Le università italiane non sempre sono in cima alle classifiche internazionali ma hanno sempre avuto la capacità, malgrado le scarse risorse, di formare buoni medici, richiesti ovunque nel mondo. Il sistema ha molte pecche ma in qualche modo negli anni è riuscito ad autocorreggersi e garantire un buon livello ai propri studenti e specializzandi. 


Con la pandemia è apparso evidente a tutti come la programmazione fatta negli ultimi 20 anni fosse stata sbagliata e sono emerse con forza tutte le carenze di professionisti. Si è cercato di porre un argine consentendo con due diverse misure (il decreto Calabria e una norma contenuta nel milleproroghe) l’assunzione degli specializzandi prima che sia completato tutto il loro iter formativo.

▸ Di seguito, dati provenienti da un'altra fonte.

(** Every answer ordered by [todo_id] over the filtered rows of a table
    with a primary key is the sequence [list_query] computes. *)
Lemma ordered_by_id_unique engine db now priority status q overdue order
    include_deleted answer :
  Spec.primary_key db ->
  Derived.ordered_by_id (String.eqb order "desc")
    (Main.list_filters engine db now priority status q overdue
       include_deleted) answer ->
  Main.list_query engine db now priority status q overdue "todo_id" order
    include_deleted = Return answer.
Proof.
  intros Hpk [Hperm Hsorted]. unfold Main.list_query.
  change (TodoModel.getattr "todo_id")
    with (Some (fun r => Sql.VInt (TodoModel.todo_id r))).
  f_equal.
  pose proof (list_filters_primary_key engine db now priority status q overdue
                include_deleted Hpk) as Hn.
  pose proof (order_by_perm engine (fun r => Sql.VInt (TodoModel.todo_id r))
                (String.eqb order "desc")
                (Main.list_filters engine db now priority status q overdue
                   include_deleted)) as Hperm'.
  pose proof (order_by_monotonic engine
                (fun r => Sql.VInt (TodoModel.todo_id r))
                (String.eqb order "desc")
                (Main.list_filters engine db now priority status q overdue
                   include_deleted)) as Hsorted'.
  unfold Spec.monotonic in Hsorted'.
  destruct (String.eqb order "desc").
  - apply f_equal.
    apply (sorted_answer_unique (fun r => - TodoModel.todo_id r)
             (Main.list_filters engine db now priority status q overdue
                include_deleted)).
    + unfold Spec.primary_key in Hn.
      rewrite <- (map_map TodoModel.todo_id Z.opp).
      now apply nodup_opp.
    + exact Hperm'.
    + exact Hperm.
    + eapply sorted_weaken; [|exact Hsorted']. intros a b. simpl. lia.
    + eapply sorted_weaken; [|exact Hsorted]. intros a b. simpl. lia.
  - apply f_equal.
    apply (sorted_answer_unique TodoModel.todo_id
             (Main.list_filters engine db now priority status q overdue
                include_deleted)).
    + exact Hn.
    + exact Hperm'.
    + exact Hperm.
    + exact Hsorted'.
    + exact Hsorted.
Qed.

(** Pages ordered by [todo_id] fit together, whatever the engine does
    with ties, because there are none: on a table with a primary key, take
    any three answers ordered by [todo_id] over the filtered rows, as three
    separate queries would give them.  The listings at [(limit, offset)],
    at [(next, offset + limit)] and at [(limit + next, offset)] are the
    windows of these answers, and the first two, one after the other, are
    the third: no row is skipped and none comes twice. *)
Theorem pages_concatenate
    engine db now limit next offset priority status q overdue order
    include_deleted first second both :
  Spec.primary_key db ->
  0 <= limit -> 0 <= next -> 0 <= offset ->
  Derived.ordered_by_id (String.eqb order "desc")
    (Main.list_filters engine db now priority status q overdue
       include_deleted) first ->
  Derived.ordered_by_id (String.eqb order "desc")
    (Main.list_filters engine db now priority status q overdue
       include_deleted) second ->
  Derived.ordered_by_id (String.eqb order "desc")
    (Main.list_filters engine db now priority status q overdue
       include_deleted) both ->
  Main.list_todos engine db now limit offset priority status q overdue
    "todo_id" order include_deleted
  = Return (Spec.window limit offset first)
  /\ Main.list_todos engine db now next (offset + limit) priority status q
       overdue "todo_id" order include_deleted
     = Return (Spec.window next (offset + limit) second)
  /\ Main.list_todos engine db now (limit + next) offset priority status q
       overdue "todo_id" order include_deleted
     = Return (Spec.window (limit + next) offset both)
  /\ (Spec.window limit offset first
      ++ Spec.window next (offset + limit) second
      = Spec.window (limit + next) offset both).
Proof.
  intros Hpk Hl Hn Ho H1 H2 H3.
  apply (ordered_by_id_unique _ _ _ _ _ _ _ _ _ _ Hpk) in H1, H2, H3.
  rewrite !list_todos_window. rewrite H1 in H2, H3 |- *.
  injection H2 as <-. injection H3 as <-.
  cbn [bind]. repeat split. now apply window_then_next.
Qed.
(** * The document-load pipeline of the Veusz main window

    A shallow embedding of [MainWindow.openFileInWindow] and of the
    methods of [veusz/windows/mainwindow.py] it relies on
    ([setupDefaultDoc], [loadDefaultStylesheet],
    [loadDefaultCustomDefinitions], [addRecentFile]), followed by the
    properties of the safe/unsafe loading gate.

    The window is a record of the attributes the loader reads and
    writes; every call on a collaborator that is visible from outside
    (dialogs, cursor changes, compiler runs, document methods, command
    invocations) is recorded, in program order, in a list of events that
    each function returns next to the new state. *)

From Stdlib Require Import ZArith.
From stdpp Require Import base option list gmap strings.

Local Open Scope string_scope.
Local Open Scope list_scope.

(** ** Python values and exceptions *)

(** The values scripts pass to and receive from commands. *)
Inductive value : Type :=
| VNone
| VBool (b : bool)
| VInt (n : Z)
| VStr (s : string).

(** The part of Python's exception hierarchy the handlers of the loader
    tell apart.  [EnvironmentError], [SafeEvalException] and
    [OtherException] all derive from [Exception]; [NonException] stands
    for the classes that derive from [BaseException] only
    ([KeyboardInterrupt], [SystemExit], [GeneratorExit]), which an
    [except Exception] clause does not catch. *)
Inductive exn_class : Type :=
| EnvironmentError
| SafeEvalException
| OtherException
| NonException.

Record exn : Type := mkExn {
  exn_cls : exn_class;
  exn_str : string;        (* str(e) *)
  exn_backtrace : string   (* ''.join(traceback.format_exception(...)) *)
}.

(** [isinstance(e, Exception)] *)
Definition is_Exception (e : exn) : bool :=
  match exn_cls e with
  | NonException => false
  | _ => true
  end.

(** What a call yields to its caller. *)
Inductive call_result : Type :=
| Returns (v : value)
| Raises (e : exn).

(** ** The document *)

(** Modelled from the spec: the class [document.Document] is not part of
    this file.  The loader only uses the methods listed in the
    specification's external interfaces; a document is its widget tree
    (as a list of widget paths), its modified flag, its undo history,
    whether change notifications are enabled, and the [changeset]
    attribute that the window assigns directly. *)
Record Document : Type := mkDocument {
  doc_widgets : list string;
  doc_modified : bool;
  doc_history : list string;
  doc_updates : bool;
  doc_changeset : nat
}.
Lemma clear_events_touched env :
  touched_elements (clear_events env)
  = flat_map (fun i => [i; i]) (input_positions env).
Proof.
  unfold clear_events, input_positions.
  induction (filter is_input (indexed (template env))) as [|x l IH];
    simpl; [reflexivity|].
  unfold touched_elements in *. simpl. now rewrite IH.
Qed.

(** X3.  [validateForm] returns [true] exactly when no element of the template
    is required and empty; an empty template is valid.  It calls
    [reportValidity] on the required empty elements, in document order, and
    on no other; it changes no field and throws nothing. *)
Theorem validateForm_reports_missing (env : Env) (s : State) (tr : Trace) :
  validateForm env s tr
  = (Normal (form_valid env), s,
     tr ++ map ReportValidity (missing_elements env))
  /\ (form_valid env = true <->
      forall input, input ∈ template env -> missing_required input = false)
  /\ (form_valid env = true <-> missing_elements env = [])
  /\ (forall i, i ∈ missing_elements env <->
        exists input, template env !! i = Some input
                      /\ missing_required input = true)
  /\ (template env = [] -> form_valid env = true).
Proof.
  assert (Hmem : forall i, i ∈ missing_elements env <->
            exists input, template env !! i = Some input
                          /\ missing_required input = true).
  { intros i. unfold missing_elements.
    rewrite list_elem_of_In, in_map_iff. split.
    - intros ([j input] & E & H). simpl in E; subst j.
      apply list_elem_of_In, list_elem_of_filter in H as [Hm Hin].
      apply elem_of_indexed in Hin. exists input. split; [exact Hin|].
      simpl in Hm. now destruct (missing_required input).
    - intros (input & Hin & Hm). exists (i, input). split; [reflexivity|].
      apply list_elem_of_In, list_elem_of_filter.
      split; [simpl; now rewrite Hm|].
      now apply elem_of_indexed. }
  assert (Hall : form_valid env = true <->
            forall input, input ∈ template env ->
                          missing_required input = false).
  { unfold form_valid. rewrite forallb_forall. split.
    - intros H input Hin. apply list_elem_of_In, H in Hin.
      now apply negb_true_iff in Hin.
    - intros H input Hin. apply negb_true_iff, H. now apply list_elem_of_In. }
  split; [rewrite validateForm_run, validate_events_missing; reflexivity|].
  split; [exact Hall|].
  split.
  { rewrite Hall. split.
    - intros H. destruct (missing_elements env) as [|i l] eqn:E;
        [reflexivity|].
      assert (Hi : i ∈ i :: l) by constructor.
      apply Hmem in Hi as (input & Hin & Hm).
      apply list_elem_of_lookup_2, H in Hin. congruence.
    - intros E input Hin.
      destruct (missing_required input) eqn:Hm; [|reflexivity].
      apply list_elem_of_lookup in Hin as [i Hi].
      assert (Hmiss : i ∈ missing_elements env) by (apply Hmem; eauto).
      rewrite E in Hmiss. now apply not_elem_of_nil in Hmiss. }
  split; [exact Hmem|].
  intros E. unfold form_valid. now rewrite E.
Qed.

Recentemente questo indirizzo si sta ulteriormente ampliando permettendo loro di svolgere le attività anche al di fuori degli ospedali che costituiscono la rete formativa delle scuole di specialità (quelli, cioè, identificati secondo alcuni criteri specifici e certificati dall’apposito Osservatorio nazionale) e mettendo in dubbio la necessità degli esami di verifica annuali effettuati dalle Scuole. 


Questo determinerebbe un completo sovvertimento dell’attuale percorso formativo che merita una attenta riflessione.


Bene ha fatto la ministra dell’Università e Ricerca Bernini a sollevare perplessità e a sottolineare l’importanza della valutazione periodica delle Scuole.


Resta poi aperto il tema della «liberalizzazione della rete formativa»: non tutti gli ospedali sono uguali, non tutti sono in grado di fornire le strutture adeguate alla formazione completa di un giovane medico e non ovunque esiste la cultura della ricerca che deve assolutamente essere insegnata ai giovani. Non è poi chiaro chi verificherà la qualità di queste strutture e la loro rispondenza a certi requisiti. 


Molti credono che questa sia una battaglia di retroguardia e che un medico neolaureato sia già in grado di fare tutto. Ma non è proprio così, un medico appena conseguita la laurea (dalla pandemia divenuta immediatamente abilitante alla professione) ha ancora un importante pezzo di strada da fare e, se lo dimentichiamo, rischiamo una caduta di qualità dei nostri professionisti.


Forse è venuto il momento di ripensare complessivamente il percorso dei medici in formazione specialistica, anche alla luce delle esperienze di altri paesi europei, prima che sia dettato, come sta avvenendo, solo da necessità contingenti, con il rischio che la toppa sia peggio del buco.